How Michael Kaan gets to the heart of the horror of WWII in his new novel

The Water Beetles was inspired by Kaan's father's memoirs about growing up during the Second World War.
Michael Kaan is the author of The Water Beetles. (Goose Lane Editions/Leif Norman)

Chung-Man is sent away by his parents after Japan invades Hong Kong during the Second World War, tearing his family apart. Chung-Man is the main character of Michael Kaan's first novel, The Water Beetles, which was a finalist for the 2017 Governor General's Literary Award for fiction. The Winnipeg-born writer was inspired to write the book after reading his father's diary about growing up during the Second World War. The Water Beetles is currently a finalist for the 2018 Amazon.ca First Novel Award.

In his own words, Kaan describes what it's like to write a novel about one of the most significant events in world history.

Stripping out the gore to get to the horror

"There's some bad stuff that happens in the book to the main character and his family. I know from research, but also from my dad's memoirs, that a lot more went on. I've never liked gore novels or war films that are an endless parade of horrors. They don't get to the heart of what a story like that should be about. I kept a lot of it out of initial drafts, and in subsequent rewriting took more out. What's left now is just a fraction of what was originally there and even just a smaller fraction of what actually transpired."

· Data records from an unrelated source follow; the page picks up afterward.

(* ===== verification/TtyDemo.v ===== *)
(** * TtyDemo: a terminal on the serial line

    Calls that do not do what their callers expect, and the theorems of TtySpec
    and TtyRun applied to a small terminal. *)
From stdpp Require Import base numbers gmap list.
From S2P Require Import Prelude Core Kernel UserMem Lib Tty TtyQueue TtySpec TtyRun TtyIntr.

Open Scope Z_scope.

(** Two requests of tty_ioctl() do nothing of what they are for: TIOCSWINSZ
    exchanges the arguments of umem_copyin() and fails with EFAULT for every
    window size, and TIOCFLUSH leaves the switch before it flushes: input and
    output stay queued whatever flags are passed. *)
Theorem tty_ioctl_ignored oproc tp m data s bs : UMEM_MAX <= tp -> tty_copyin m data 4 s = Some bs ->
  tty_ioctl oproc tp m TIOCSWINSZ data s = Some (Returned EFAULT 0 s) /\ tty_ioctl oproc tp m TIOCFLUSH data s = Some (Returned 0 0 s).
Proof.
  intros Htp Hbs. split.
  - unfold tty_ioctl. change (TIOCSWINSZ =? TIOCSWINSZ) with true. unfold umem_ok. rewrite (proj2 (Z.ltb_ge _ _)) by (unfold SIZEOF_WINSIZE; lia). reflexivity.
  - change (tty_ioctl oproc tp m TIOCFLUSH data s) with (Some (ioctl_in m data 4 (fun _ s => s) s)). unfold ioctl_in. by rewrite Hbs.
Qed.

Module TtyDemo.
(** A buffer of eight bytes at 0x1000, which contain H, tab, newline. *)
Definition mem : gmap (Z * Z) Z := list_to_map (imap (fun i b => ((1, 0x1000 + Z.of_nat i), b)) [72; 9; 10; 0; 0; 0; 0; 0]).
Definition off : tty := mk_tty zero_queue zero_queue zero_queue default_termios (mk_winsize 0 0 0 0) 0 0 0 0 [] 0 0 [] mem.
Definition fresh : tty := tty_init off.

Lemma fresh_ok : tty_ok fresh.
Proof. destruct zero_queue_ok as [H _]. done. Qed.
Lemma fresh_clean : clean fresh.
Proof. destruct zero_queue_ok as [_ H]. unfold clean. change (t_rawq fresh) with zero_queue. change (t_canq fresh) with zero_queue. rewrite H. set_solver. Qed.
Lemma fresh_text : text_out fresh.
Proof. split; [apply fresh_ok|]. change (t_outq fresh) with zero_queue. rewrite (proj2 zero_queue_ok). constructor. Qed.
Lemma mem_mapped n : (n <= 8)%nat -> mapped mem 1 0x1000 n.
Proof.
  intros Hn i Hi. assert (i = 0 \/ i = 1 \/ i = 2 \/ i = 3 \/ i = 4 \/ i = 5 \/ i = 6 \/ i = 7) as Hc by lia.
  destruct Hc as [->|[->|[->|[->|[->|[->|[->| ->]]]]]]]; vm_compute; by eexists.
Qed.

(** A character 0xff that arrives while the terminal is not canonical wakes the
    reader, which takes it for the end of the queue and returns no bytes, the
    mark of the end of a file. *)
Definition raw_mode : tty := fresh <| t_termios := mk_termios 0 0 0 0 ttydefchars 9600 9600 |>.
Example ff_reads_as_eof : exists s1 s2, tty_input (Some serial_start) 255 raw_mode = Some s1 /\ tq_count (t_rawq s1) = 1 /\
  tty_read 1 0 0x1000 8 s1 = Some (Returned 0 0 s2) /\ tq_count (t_rawq s2) = 0.
Proof. do 2 eexists. split; [vm_compute; reflexivity|]. split; [reflexivity|]. split; [vm_compute; reflexivity|]. reflexivity. Qed.

(** A byte above 0x7f ends the loop of serial_start(): it is dropped, and what
    follows waits for the next start. *)
Example high_byte_dropped : exists s1 s2 s3, tty_output 200 raw_mode = Some s1 /\ tty_output 65 s1 = Some s2 /\
  tty_start (Some serial_start) s2 = Some s3 /\ t_sent s3 = [] /\ tq_count (t_outq s3) = 1.
Proof. do 3 eexists. split; [vm_compute; reflexivity|]. split; [vm_compute; reflexivity|]. split; [vm_compute; reflexivity|]. split; reflexivity. Qed.

Lemma tty_input_refines_witness : exists s', tty_input (Some serial_start) 3 fresh = Some s' /\ tty_ok s' /\
  abs s' = effect (t_termios fresh) (sig_task fresh) (ASignal SIGINT) (abs fresh).
Proof.
  destruct (tty_input_refines (Some serial_start) 3 fresh fresh_ok fresh_clean ltac:(lia)) as (s'&E&H'&_&A&_). exists s'. split; [exact E|]. split; [exact H'|exact A].
Defined.

Lemma typed_line_read_witness : exists s1 s2, tty_type (Some serial_start) ([97; 98; 127; 99] ++ [CR]) (tty_init off) = Some s1 /\
  tty_read 1 0 0x1000 8 s1 = Some (Returned 0 3 s2) /\ uread (t_umem s2) 1 0x1000 3 = Some [97; 99; 10].
Proof.
  destruct (typed_line_read (oproc := Some serial_start) [97; 98; 127; 99] off 1 0x1000 8 0) as (s1&s2&E1&_&E2&E3&_).
  - repeat (apply Forall_cons; split; [lia|]). constructor.
  - cbn. lia.
  - reflexivity.
  - reflexivity.
  - apply mem_mapped. cbn. lia.
  - exists s1, s2. split; [exact E1|]. split; [exact E2|exact E3].
Defined.

Lemma hello : uread (t_umem fresh) 1 0x1000 3 = Some [72; 9; 10] /\ ascii [72; 9; 10].
Proof. split; [vm_compute; reflexivity|]. repeat (apply Forall_cons; split; [lia|]). constructor. Qed.

Lemma tty_write_stream_witness : exists o, write_loop (Some serial_start) 3 1 0x1000 3 0 fresh = Some o.
Proof.
  destruct (tty_write_stream (oproc := Some serial_start) [72; 9; 10] 1 0x1000 3 0 fresh fresh_text (proj1 hello) (proj2 hello) ltac:(reflexivity)) as (o&E&_). exists o. exact E.
Defined.

Lemma tty_write_serial_witness : exists s', tty_write (Some serial_start) 1 0x1000 3 fresh = Some (Returned 0 3 s') /\
  t_sent s' = [72; 32; 32; 32; 32; 32; 32; 32; 13; 10].
Proof.
  destruct (tty_write_serial [72; 9; 10] 1 0x1000 fresh fresh_text ltac:(reflexivity) (proj1 hello) (proj2 hello) ltac:(reflexivity)) as (s'&E&_&ES).
  exists s'. split; [exact E|]. rewrite ES. reflexivity.
Defined.

Lemma tty_run_safe_witness : exists C s,
  tty_events true 0x80001000
    [EvWrite 0 1 0x1000 3; EvRun 0; EvRun 0; EvInput 255; EvRun 0; EvRead 1 1 0 0x1000 8; EvRun 1; EvRun 1; EvDone; EvRun 0; EvWake 1 0; EvRun 1]
    (∅, tty_init off) = Some (C, s) /\ tty_ok s.
Proof. apply tty_run_safe. unfold UMEM_MAX. lia. Defined.


Lemma tty_ioctl_ignored_witness : tty_ioctl (Some serial_start) 0x80001000 1 TIOCFLUSH 0x1000 fresh = Some (Returned 0 0 fresh).
Proof. apply (tty_ioctl_ignored (Some serial_start) 0x80001000 1 0x1000 fresh [72; 9; 10; 0]); [unfold UMEM_MAX; lia|vm_compute; reflexivity]. Defined.
End TtyDemo.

How the past impacts the present

"I think it's important to look at how this stays with a person in the course of their life and how it haunts them in different ways. It's going to stay with you in a direct way, having memories about them and even nightmares. But I think it also affects how you experience certain things later on in life, like loss, whether or not you treasure small things in life, small pleasures. It affects your lifelong relationships with family members who went through that. I wanted to reflect the long-term impact an experience like this has on a person."

Memories becoming history

"It's pretty sobering to think that there are still people around who have personal memories of the Second World War. It was one of the most lethal events in human history. To know someone who had even the most apparently trivial memories of that event, that's like knowing someone who was alive during the Roman Empire or someone who was there during the Spanish conquest of Mexico. It's quite sobering to think about how we're at the end of that phase of personal life and personal memory, and we need to capture that."

Michael Kaan's comments have been edited and condensed.